[Data provided Boundary: Start]
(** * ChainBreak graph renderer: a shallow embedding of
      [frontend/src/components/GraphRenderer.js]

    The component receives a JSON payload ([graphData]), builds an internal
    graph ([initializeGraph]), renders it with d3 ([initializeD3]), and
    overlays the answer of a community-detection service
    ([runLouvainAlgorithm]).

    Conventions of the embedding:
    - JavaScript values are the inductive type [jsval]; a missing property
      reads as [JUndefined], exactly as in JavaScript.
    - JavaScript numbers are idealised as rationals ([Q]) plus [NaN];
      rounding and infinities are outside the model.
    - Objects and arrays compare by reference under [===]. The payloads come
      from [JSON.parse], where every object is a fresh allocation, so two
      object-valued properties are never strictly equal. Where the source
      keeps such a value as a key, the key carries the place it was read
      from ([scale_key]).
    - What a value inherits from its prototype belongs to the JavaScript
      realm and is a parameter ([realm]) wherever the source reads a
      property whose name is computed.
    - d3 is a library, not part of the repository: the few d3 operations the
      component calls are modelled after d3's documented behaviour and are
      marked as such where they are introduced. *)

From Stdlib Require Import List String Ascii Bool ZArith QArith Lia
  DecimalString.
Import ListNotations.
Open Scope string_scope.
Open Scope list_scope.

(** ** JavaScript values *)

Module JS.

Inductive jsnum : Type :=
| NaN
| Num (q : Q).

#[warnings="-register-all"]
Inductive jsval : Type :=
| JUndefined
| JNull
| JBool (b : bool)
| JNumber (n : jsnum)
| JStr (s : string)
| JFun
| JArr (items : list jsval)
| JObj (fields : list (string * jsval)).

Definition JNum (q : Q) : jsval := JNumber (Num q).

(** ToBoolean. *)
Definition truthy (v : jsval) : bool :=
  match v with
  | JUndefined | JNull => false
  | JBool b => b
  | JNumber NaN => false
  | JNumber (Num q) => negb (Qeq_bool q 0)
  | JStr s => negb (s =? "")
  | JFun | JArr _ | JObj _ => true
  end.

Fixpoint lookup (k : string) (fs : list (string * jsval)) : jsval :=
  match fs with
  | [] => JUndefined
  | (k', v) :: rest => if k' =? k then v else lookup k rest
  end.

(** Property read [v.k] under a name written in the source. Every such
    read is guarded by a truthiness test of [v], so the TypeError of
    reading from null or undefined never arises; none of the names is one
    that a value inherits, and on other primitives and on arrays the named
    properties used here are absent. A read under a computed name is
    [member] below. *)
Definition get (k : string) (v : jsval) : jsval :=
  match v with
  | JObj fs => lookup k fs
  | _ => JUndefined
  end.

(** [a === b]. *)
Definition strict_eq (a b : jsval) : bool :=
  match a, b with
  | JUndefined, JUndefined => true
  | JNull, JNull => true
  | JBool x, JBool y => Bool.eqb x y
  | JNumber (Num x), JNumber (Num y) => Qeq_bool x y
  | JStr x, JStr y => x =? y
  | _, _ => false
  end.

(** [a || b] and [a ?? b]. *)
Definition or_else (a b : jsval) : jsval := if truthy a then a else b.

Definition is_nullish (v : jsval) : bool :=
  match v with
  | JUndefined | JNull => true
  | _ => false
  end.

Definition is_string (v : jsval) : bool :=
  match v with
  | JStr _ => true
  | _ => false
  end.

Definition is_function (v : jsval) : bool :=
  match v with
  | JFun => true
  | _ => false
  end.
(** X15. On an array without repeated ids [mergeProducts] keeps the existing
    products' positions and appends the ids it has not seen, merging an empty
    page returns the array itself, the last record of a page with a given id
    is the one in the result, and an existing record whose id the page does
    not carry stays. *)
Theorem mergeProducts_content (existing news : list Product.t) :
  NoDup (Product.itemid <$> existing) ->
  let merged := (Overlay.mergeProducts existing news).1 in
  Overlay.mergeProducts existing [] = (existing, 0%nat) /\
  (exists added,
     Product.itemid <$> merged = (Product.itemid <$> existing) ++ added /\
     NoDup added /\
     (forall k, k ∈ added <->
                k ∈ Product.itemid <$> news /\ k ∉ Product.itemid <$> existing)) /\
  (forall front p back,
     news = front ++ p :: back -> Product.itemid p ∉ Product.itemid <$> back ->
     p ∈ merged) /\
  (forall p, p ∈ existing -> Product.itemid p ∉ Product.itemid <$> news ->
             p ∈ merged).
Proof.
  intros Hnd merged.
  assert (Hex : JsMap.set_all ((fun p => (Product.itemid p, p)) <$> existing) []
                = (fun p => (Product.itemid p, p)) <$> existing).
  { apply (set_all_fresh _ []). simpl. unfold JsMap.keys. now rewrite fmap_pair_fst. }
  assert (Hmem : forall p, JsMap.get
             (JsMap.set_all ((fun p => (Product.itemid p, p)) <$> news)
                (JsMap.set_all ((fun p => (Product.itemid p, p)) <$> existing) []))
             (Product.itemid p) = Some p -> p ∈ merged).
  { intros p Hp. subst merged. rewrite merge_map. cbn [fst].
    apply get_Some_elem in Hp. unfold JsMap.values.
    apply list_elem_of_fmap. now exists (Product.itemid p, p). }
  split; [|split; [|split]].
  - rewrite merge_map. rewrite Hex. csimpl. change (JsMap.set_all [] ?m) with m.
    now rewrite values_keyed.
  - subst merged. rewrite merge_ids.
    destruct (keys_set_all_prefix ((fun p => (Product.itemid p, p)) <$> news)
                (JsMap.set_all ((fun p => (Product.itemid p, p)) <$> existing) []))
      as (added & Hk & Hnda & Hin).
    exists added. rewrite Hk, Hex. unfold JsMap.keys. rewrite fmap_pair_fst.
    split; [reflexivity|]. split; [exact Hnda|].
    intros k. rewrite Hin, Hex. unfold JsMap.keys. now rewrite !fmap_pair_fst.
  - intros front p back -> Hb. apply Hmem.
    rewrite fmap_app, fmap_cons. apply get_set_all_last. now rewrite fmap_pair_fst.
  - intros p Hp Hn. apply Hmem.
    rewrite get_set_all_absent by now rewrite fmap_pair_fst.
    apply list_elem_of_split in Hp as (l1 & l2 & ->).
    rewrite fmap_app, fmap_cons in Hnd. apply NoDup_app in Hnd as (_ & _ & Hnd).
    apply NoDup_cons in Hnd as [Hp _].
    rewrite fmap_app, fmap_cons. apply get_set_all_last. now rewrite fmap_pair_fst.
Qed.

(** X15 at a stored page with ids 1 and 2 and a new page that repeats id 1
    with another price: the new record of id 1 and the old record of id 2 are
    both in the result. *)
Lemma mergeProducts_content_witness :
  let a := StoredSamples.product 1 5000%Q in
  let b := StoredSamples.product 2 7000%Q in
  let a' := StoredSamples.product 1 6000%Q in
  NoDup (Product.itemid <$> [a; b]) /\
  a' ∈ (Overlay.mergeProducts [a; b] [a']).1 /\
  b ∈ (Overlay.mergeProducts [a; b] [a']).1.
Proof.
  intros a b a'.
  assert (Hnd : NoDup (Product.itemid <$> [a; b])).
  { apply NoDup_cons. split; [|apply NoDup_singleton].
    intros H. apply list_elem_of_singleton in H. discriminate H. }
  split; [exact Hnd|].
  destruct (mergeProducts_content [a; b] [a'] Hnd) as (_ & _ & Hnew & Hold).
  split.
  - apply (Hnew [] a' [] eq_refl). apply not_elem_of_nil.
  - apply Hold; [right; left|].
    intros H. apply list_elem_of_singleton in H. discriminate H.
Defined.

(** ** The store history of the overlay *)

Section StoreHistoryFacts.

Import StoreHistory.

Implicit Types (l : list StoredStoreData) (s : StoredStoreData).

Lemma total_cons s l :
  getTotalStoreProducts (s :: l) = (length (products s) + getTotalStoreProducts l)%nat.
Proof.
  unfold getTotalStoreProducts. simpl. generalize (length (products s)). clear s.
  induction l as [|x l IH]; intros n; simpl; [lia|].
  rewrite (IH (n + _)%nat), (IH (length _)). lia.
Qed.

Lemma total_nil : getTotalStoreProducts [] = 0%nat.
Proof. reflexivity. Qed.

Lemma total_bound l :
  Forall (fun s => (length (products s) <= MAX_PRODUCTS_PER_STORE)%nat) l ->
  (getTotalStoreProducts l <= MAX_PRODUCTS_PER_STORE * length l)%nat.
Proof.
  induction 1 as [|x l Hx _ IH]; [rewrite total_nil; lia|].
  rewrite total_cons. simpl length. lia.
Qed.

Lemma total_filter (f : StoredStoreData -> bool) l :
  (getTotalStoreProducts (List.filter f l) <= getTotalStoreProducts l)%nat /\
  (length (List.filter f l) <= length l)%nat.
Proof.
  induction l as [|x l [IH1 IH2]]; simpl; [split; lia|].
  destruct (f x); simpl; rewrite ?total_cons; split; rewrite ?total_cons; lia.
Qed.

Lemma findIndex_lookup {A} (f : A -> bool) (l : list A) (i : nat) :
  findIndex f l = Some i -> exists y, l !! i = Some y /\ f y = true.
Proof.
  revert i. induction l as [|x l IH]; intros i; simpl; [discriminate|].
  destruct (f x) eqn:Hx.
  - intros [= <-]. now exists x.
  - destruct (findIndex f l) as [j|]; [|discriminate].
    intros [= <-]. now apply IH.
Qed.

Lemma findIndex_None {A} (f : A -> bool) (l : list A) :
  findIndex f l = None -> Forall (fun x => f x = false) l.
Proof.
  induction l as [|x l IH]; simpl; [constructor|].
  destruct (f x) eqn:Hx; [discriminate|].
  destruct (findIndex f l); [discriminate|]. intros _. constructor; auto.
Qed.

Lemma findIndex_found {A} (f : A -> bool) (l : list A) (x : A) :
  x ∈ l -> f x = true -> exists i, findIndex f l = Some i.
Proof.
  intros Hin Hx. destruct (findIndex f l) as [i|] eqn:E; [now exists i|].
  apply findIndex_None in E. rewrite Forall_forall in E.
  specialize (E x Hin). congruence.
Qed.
[Data provided Boundary: End]
[Data provided Boundary: Start]
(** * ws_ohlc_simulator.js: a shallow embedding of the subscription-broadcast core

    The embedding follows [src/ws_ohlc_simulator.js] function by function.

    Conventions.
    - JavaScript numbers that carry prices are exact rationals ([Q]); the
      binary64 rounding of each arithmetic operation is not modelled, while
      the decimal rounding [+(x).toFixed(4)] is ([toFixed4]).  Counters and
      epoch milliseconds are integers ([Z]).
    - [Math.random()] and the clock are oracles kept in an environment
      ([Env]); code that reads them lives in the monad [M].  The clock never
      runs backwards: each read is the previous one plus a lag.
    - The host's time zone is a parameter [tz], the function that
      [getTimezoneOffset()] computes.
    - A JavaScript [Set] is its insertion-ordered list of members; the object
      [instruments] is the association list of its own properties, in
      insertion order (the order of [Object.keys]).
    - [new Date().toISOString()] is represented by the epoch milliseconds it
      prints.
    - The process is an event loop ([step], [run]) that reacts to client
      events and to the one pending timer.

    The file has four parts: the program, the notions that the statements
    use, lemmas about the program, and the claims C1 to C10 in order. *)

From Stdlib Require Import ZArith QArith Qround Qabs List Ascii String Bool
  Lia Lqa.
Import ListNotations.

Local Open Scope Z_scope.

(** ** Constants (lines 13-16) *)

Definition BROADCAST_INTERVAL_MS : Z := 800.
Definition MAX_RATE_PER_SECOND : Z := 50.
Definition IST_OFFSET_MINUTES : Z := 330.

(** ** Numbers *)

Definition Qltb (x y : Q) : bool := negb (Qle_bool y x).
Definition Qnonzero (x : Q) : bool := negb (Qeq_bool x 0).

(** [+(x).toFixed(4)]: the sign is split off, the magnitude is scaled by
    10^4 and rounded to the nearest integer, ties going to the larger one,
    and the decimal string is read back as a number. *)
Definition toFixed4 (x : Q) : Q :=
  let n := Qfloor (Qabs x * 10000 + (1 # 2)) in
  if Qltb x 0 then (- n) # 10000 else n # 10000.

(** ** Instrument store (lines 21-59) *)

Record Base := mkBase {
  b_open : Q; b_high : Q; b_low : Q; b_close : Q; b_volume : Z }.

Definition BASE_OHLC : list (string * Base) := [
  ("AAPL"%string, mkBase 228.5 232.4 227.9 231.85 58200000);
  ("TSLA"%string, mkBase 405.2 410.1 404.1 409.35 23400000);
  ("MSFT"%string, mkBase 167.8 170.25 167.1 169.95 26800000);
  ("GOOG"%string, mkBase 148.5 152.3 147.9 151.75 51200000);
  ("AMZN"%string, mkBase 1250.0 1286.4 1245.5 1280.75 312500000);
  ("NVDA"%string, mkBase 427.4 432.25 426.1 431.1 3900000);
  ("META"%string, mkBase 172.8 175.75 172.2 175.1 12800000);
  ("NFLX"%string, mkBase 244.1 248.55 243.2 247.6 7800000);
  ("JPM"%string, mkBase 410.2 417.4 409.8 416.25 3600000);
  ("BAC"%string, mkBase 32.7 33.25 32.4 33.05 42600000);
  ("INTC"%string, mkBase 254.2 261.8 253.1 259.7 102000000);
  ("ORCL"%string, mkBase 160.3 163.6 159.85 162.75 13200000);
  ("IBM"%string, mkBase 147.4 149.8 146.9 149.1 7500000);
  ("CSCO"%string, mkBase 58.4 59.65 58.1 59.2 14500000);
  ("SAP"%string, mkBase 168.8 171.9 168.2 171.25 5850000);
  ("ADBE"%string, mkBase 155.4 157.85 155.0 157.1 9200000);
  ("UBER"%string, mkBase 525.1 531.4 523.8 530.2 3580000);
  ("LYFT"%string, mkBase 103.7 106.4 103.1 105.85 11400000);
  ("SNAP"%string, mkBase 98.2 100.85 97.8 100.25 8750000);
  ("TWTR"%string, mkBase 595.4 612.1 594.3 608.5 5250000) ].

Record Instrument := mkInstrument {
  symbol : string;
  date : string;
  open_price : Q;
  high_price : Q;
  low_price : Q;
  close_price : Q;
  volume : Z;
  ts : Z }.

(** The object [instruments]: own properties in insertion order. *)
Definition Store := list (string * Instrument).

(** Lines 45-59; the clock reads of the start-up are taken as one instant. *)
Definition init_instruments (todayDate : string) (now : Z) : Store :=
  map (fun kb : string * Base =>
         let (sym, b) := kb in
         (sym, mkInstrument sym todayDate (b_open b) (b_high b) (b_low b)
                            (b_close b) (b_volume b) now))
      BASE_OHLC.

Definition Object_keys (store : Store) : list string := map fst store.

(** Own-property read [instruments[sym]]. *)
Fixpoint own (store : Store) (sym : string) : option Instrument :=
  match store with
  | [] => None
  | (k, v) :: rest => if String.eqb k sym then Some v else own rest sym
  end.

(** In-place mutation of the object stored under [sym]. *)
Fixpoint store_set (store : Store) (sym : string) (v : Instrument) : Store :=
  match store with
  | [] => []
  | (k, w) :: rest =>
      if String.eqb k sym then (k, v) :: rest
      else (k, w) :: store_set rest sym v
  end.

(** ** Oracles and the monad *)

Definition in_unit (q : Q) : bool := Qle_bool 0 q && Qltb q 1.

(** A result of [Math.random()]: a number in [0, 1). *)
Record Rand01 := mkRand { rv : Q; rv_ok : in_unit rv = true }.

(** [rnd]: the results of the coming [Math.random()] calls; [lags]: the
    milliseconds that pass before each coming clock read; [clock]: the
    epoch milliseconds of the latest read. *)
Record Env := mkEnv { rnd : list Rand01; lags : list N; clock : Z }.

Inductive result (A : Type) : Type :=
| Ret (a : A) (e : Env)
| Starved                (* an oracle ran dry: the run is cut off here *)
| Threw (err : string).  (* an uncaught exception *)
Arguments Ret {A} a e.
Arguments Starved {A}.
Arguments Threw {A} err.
[Data provided Boundary: End]
[Data provided Boundary: Start]
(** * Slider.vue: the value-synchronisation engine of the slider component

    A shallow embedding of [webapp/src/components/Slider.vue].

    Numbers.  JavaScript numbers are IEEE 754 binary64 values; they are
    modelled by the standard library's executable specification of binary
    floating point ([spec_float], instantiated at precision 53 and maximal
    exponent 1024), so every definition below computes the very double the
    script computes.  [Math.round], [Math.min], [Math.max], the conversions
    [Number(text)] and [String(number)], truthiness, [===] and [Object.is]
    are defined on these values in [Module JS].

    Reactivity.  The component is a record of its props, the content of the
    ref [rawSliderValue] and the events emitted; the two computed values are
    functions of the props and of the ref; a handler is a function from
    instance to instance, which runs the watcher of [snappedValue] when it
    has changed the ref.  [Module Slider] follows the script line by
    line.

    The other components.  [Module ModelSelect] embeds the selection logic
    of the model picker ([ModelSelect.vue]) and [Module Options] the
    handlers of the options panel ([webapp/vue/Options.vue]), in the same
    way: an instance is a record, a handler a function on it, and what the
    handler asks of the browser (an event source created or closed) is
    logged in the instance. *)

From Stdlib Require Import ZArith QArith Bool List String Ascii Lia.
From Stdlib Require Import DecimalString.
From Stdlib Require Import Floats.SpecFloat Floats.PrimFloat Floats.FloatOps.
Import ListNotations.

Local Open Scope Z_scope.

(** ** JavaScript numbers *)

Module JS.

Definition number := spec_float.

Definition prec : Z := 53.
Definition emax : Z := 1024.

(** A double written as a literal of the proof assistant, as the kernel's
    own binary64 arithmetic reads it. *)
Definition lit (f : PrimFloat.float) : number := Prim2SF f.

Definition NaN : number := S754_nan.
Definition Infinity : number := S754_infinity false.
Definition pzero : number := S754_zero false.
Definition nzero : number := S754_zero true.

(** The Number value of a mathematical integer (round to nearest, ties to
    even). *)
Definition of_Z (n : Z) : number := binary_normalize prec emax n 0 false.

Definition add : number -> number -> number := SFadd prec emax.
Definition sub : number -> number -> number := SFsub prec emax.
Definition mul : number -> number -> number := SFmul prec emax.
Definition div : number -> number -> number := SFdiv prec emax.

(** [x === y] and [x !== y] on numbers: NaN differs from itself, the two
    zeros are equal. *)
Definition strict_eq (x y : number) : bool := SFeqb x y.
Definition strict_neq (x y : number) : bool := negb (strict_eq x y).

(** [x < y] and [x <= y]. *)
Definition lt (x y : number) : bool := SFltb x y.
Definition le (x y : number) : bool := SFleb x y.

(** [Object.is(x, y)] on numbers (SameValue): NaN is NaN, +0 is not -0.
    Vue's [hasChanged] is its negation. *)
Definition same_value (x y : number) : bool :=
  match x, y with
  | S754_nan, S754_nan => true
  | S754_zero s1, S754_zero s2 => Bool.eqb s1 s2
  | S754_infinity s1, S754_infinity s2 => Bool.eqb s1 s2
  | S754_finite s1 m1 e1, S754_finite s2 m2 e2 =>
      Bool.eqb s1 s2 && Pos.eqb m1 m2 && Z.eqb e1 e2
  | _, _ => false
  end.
[Data provided Boundary: End]
→ Activity
Among the entries above, find the line with "([Env]); code that" and the line with "- [new Date().toISOString()]"; give again exactly these two lines and all lines between them.

→ Solution
      ([Env]); code that reads them lives in the monad [M].  The clock never
      runs backwards: each read is the previous one plus a lag.
    - The host's time zone is a parameter [tz], the function that
      [getTimezoneOffset()] computes.
    - A JavaScript [Set] is its insertion-ordered list of members; the object
      [instruments] is the association list of its own properties, in
      insertion order (the order of [Object.keys]).
    - [new Date().toISOString()] is represented by the epoch milliseconds it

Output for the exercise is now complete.